診断のポイント
小児脳腫瘍を疑うのは,以下のようなときである〔英国のHeadSmart Projectを参考にした(https://www.headsmart.org.uk▶)〕。
【1】新たに発症した持続する頭痛(特に起床後早朝の頭痛)が2週以上続くとき(乳幼児は頭痛を訴えないので不機嫌・嗜眠・頭囲拡大で判断することが必要)。
【2】悪心・嘔吐が2週以上続くとき。
【3】眼症状(屈折異常ではない視力低下,眼球運動の異常,複視)が2週以上続くとき。
【4】2週以上続く運動機能の異常もしくは運動機能の退行がみられたとき。
【5】成長障害,思春期早発,思春期遅発,多飲多尿などの症状が複数合併してみられたとき。
緊急対応の判断基準
【1】腫瘍による頭蓋内圧亢進症,水頭症,腫瘍出血などによる意識障害や,脳ヘルニアを示唆する徴候(瞳孔不同など)を認める場合:緊急対応(浸透圧利尿薬の使用もしくは外科的処置)が必要。
【2】傍鞍部腫瘍の視神経圧排で急速に進行する視力視野障害の場合:可及的に減圧手術を行わないと回復が得られない。
【3】けいれん重積を呈する場合:抗けいれん薬の静注が必要で時に呼吸管理を要する場合もある。

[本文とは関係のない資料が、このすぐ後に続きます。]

(** The index order the plain split slices. *)
Definition plain_idxs (random_seed : option Z) (n : nat) : list nat :=
  match seed_truthy random_seed with
  | Some seed => RandomState_permutation seed n
  | None => seq 0 n
  end.

(** The number of graphs a share [p] of [total] comes to: the floor of
    [p / total * n]. *)
Definition share (p total : Q) (n : nat) : nat :=
  Z.to_nat (Qfloor (p / total * inject_Z (Z.of_nat n))).

(** The counts the specification gives the three subsets. *)
Definition n_train (p_train p_test p_val : Q) (n : nat) : nat :=
  share p_train (p_train + p_test + p_val) n.

Definition n_test (p_train p_test p_val : Q) (n : nat) : nat :=
  if Qgtb p_val 0 then share p_test (p_train + p_test + p_val) n
  else (n - n_train p_train p_test p_val n)%nat.

Definition n_validation (p_train p_test p_val : Q) (n : nat) : nat :=
  (n - n_train p_train p_test p_val n - n_test p_train p_test p_val n)%nat.

(** The positions of the graphs that carry one of the ids [taken]. *)
Definition positions_of (graph_ids : list Id) (taken : list (option Id)) : list nat :=
  flat_map (fun u => where_ (fun g => bool_decide (Some g = u)) graph_ids) taken.

End Split.

Arguments mkOutcome {Graph RngState} returned warned rng_after.
Arguments returned {Graph RngState} o.
Arguments warned {Graph RngState} o.
Arguments rng_after {Graph RngState} o.

(** *** The collection *)

(** [x % y] on finite floats, for a divisor that is not zero: the remainder
    has the sign of the divisor. *)
Definition py_mod (x y : Q) : Q := (x - y * inject_Z (Qfloor (x / y)))%Q.

(** [i % self.sample == 0]; the modulo of a float by zero raises. *)
Definition keeps (sample : Q) (i : nat) : result bool :=
  if Qeq_bool sample 0 then Raise ZeroDivisionError
  else Ok (Qeq_bool (py_mod (inject_Z (Z.of_nat i)) sample) 0).

(** [[g for i, g in enumerate(l) if i % self.sample == 0]], with the
    enumeration standing at index [i]. *)
Fixpoint sampled_from {A : Type} (sample : Q) (i : nat) (l : list A) : result (list A) :=
  match l with
  | [] => Ok []
  | g :: l' =>
      keep ← keeps sample i;
      rest ← (sampled_from sample (S i) l' : result (list A));
      Ok (if keep : bool then g :: rest else rest)
  end.

Section Collection.

(** spektral's [Graph]; a [DefaultGraphFrame] with its
    [to_spektral_graph()]; and a dictionary holding the keys [x], [a], [e],
    [y] and [id], as [to_graph_frames] builds them, with the
    [Graph(x=g["x"], ...)] made from it. *)
Context {Graph Frame Dict : Type}.
Variable to_spektral_graph : Frame -> Graph.
Variable graph_of_dict : Dict -> Graph.

(** The lists [__convert] is handed, by the type of their elements; the
    code looks at the first element only, and a list whose first element is
    of none of the three types is [OtherList]. *)
Inductive Data : Type :=
  | GraphList (data : list Graph)
  | FrameList (data : list Frame)
  | DictList (data : list Dict)
  | OtherList.

(** What [__convert] reads of the instance: [self.sample], and [self.data]
    if the instance has such an attribute. *)
Record Self : Type := mkSelf {
  sample : Q;
  self_data : option (list Frame)
}.

Definition __convert (self : Self) (data : Data) : result (list Graph) :=
  match data with
  | GraphList [] | FrameList [] | DictList [] => Raise IndexError
  | GraphList data => sampled_from (sample self) 0 data
  | FrameList _ =>
      data ← of_option AttributeError (self_data self);
      kept ← sampled_from (sample self) 0 data;
      Ok (map to_spektral_graph kept)
  | DictList data =>
      kept ← sampled_from (sample self) 0 data;
      Ok (map graph_of_dict kept)
  | OtherList => Raise NotImplementedError
  end.

(** [read], on [self.graphs]. *)
Definition read (self : Self) (graphs : list Graph) : result (list Graph) :=
  __convert self (GraphList graphs).

(** [add]: the new value of [self.graphs]. *)
Definition add (self : Self) (graphs : list Graph) (other : Data) : result (list Graph) :=
  other ← __convert self other;
  Ok (graphs ++ other).

(** The keyword arguments [__init__] reads. [pickle_folder] holds what the
    files matching [*.pickle.gz] unpickle to, in the order of [glob], and
    [pickle_file] what the file unpickles to; a path that is missing or
    empty is [None]. [graphs] is a list of graphs or an object of another
    type, of which only the truth value matters. *)
Inductive GraphsArg : Type :=
  | NotAList (truth : bool)
  | AList (graphs : list Graph).

Record Kwargs : Type := mkKwargs {
  sample_rate : option Q;
  pickle_folder : option (list Data);
  pickle_file : option Data;
  kw_graphs : option GraphsArg
}.

(** [not self.graphs] *)
Definition no_graphs (graphs : option (list Graph)) : bool :=
  match graphs with
  | Some (_ :: _) => false
  | _ => true
  end.

(** The loop over the files of the folder. *)
Fixpoint load_files (self : Self) (graphs : option (list Graph)) (files : list Data)
  : result (option (list Graph)) :=
  match files with
  | [] => Ok graphs
  | data :: files' =>
      graphs' ← (if no_graphs graphs then __convert self data
                 else add self (default [] graphs) data);
      load_files self (Some graphs') files'
  end.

【4】脊髄病変で,四肢麻痺や膀胱直腸障害などの脊髄症状がみられる場合:緊急対応(減圧)を要する。
症候の診かた
【1】頭蓋内圧亢進症
❶典型的には頭痛・嘔吐・うっ血乳頭だが,典型的な症状を呈さない場合も多い。頭痛を訴えられない年少児では不機嫌・易刺激性などがみられ,進行すると嗜眠傾向となる。
❷早朝頭痛(morning headache)が有名だが,一方で頭痛は早朝に限らないので,頭痛出現の時間帯のみでの診断はできない。
【2】眼症状
❶視神経の直接の圧迫でもうっ血乳頭でも視力低下をきたす。前者の場合視野障害を伴う場合も多い。